Aim of the exercise:
Once the line holding "From stdpp Require" is found in the listing below, write it out and each later line exactly, up to and including the one holding "(** What a transaction".

■ ■ ■ ■

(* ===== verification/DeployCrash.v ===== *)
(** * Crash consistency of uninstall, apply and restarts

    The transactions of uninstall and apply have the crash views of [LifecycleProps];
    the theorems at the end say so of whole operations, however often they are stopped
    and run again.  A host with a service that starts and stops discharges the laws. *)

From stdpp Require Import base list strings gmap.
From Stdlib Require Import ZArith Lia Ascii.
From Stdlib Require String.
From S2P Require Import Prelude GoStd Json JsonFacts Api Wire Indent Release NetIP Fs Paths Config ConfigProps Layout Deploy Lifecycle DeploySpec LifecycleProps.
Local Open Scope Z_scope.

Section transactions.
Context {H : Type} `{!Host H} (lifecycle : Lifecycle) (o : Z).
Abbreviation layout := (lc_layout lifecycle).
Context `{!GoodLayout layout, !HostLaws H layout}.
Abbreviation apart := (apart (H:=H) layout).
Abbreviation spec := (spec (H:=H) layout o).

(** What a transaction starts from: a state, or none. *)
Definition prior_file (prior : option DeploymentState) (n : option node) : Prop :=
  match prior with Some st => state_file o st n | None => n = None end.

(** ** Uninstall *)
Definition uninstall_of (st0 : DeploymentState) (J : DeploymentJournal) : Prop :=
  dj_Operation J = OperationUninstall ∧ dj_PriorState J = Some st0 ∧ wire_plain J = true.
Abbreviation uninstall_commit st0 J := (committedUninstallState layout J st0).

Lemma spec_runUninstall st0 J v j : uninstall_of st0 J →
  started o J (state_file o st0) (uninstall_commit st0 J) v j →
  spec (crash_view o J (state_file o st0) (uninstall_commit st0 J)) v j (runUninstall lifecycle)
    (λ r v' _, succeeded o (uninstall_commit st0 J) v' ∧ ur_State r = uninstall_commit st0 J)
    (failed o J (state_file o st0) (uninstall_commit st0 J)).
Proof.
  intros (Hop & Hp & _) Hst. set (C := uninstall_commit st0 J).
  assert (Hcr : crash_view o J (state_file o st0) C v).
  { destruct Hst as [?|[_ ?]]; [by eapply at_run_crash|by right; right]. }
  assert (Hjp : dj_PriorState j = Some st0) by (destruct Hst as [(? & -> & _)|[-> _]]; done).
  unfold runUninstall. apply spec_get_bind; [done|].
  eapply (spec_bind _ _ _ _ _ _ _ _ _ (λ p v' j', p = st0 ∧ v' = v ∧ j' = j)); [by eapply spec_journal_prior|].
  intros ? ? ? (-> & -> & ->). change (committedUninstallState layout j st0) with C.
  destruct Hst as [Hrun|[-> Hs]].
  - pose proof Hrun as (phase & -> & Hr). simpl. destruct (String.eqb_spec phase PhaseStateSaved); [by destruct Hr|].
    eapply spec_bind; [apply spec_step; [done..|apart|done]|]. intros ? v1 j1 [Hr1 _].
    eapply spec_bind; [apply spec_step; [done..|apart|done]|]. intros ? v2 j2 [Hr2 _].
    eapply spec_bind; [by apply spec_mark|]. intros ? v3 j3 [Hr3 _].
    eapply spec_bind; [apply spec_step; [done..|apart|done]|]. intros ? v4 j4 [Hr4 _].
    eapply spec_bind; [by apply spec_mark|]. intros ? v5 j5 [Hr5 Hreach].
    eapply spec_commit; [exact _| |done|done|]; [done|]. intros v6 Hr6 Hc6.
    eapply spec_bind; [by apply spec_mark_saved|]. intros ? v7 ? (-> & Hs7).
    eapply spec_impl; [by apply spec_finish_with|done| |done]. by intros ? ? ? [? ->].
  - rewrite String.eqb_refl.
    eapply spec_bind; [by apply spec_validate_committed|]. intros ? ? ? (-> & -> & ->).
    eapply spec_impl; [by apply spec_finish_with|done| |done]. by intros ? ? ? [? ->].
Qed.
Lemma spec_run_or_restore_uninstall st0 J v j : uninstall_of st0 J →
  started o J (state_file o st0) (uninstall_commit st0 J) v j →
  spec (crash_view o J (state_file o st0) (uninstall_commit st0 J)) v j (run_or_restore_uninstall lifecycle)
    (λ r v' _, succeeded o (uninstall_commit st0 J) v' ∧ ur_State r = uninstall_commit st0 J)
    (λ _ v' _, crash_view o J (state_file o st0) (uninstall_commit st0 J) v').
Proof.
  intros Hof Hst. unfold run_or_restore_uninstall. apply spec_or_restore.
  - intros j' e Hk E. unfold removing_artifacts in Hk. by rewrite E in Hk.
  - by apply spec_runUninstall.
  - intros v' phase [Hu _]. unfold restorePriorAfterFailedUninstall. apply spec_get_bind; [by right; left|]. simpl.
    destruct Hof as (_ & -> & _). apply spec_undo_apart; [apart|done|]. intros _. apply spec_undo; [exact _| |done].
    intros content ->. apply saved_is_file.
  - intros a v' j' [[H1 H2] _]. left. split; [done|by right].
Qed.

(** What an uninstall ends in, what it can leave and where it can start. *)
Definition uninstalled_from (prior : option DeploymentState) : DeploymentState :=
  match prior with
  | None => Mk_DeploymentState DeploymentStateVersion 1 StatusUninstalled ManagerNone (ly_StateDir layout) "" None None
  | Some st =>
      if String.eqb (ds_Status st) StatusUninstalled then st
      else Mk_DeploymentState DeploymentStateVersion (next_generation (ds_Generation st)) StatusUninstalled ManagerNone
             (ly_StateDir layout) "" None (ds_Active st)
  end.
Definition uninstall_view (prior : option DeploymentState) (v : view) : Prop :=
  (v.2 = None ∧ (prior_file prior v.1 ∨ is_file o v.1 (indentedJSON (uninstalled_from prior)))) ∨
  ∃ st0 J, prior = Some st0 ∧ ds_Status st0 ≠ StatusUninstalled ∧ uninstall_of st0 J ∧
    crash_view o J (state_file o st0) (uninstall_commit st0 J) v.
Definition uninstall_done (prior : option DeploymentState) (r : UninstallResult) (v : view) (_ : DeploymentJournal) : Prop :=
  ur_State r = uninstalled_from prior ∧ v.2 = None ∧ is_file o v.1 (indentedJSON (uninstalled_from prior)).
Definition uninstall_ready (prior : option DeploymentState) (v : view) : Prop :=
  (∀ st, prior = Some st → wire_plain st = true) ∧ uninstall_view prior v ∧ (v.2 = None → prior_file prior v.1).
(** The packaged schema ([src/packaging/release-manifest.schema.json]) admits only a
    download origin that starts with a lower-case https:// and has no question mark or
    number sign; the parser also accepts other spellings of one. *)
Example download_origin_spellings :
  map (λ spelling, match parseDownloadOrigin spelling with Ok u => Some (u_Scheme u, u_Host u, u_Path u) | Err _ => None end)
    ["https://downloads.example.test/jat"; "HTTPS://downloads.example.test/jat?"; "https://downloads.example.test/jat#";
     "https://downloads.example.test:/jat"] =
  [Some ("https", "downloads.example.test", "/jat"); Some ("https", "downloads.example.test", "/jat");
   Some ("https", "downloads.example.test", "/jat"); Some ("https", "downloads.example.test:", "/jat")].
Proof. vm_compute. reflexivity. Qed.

■ ■ ■ ■

Solution to this task:
From stdpp Require Import base list strings gmap.
From Stdlib Require Import ZArith Lia Ascii.
From Stdlib Require String.
From S2P Require Import Prelude GoStd Json JsonFacts Api Wire Indent Release NetIP Fs Paths Config ConfigProps Layout Deploy Lifecycle DeploySpec LifecycleProps.
Local Open Scope Z_scope.

Section transactions.
Context {H : Type} `{!Host H} (lifecycle : Lifecycle) (o : Z).
Abbreviation layout := (lc_layout lifecycle).
Context `{!GoodLayout layout, !HostLaws H layout}.
Abbreviation apart := (apart (H:=H) layout).
Abbreviation spec := (spec (H:=H) layout o).

(** What a transaction starts from: a state, or none. *)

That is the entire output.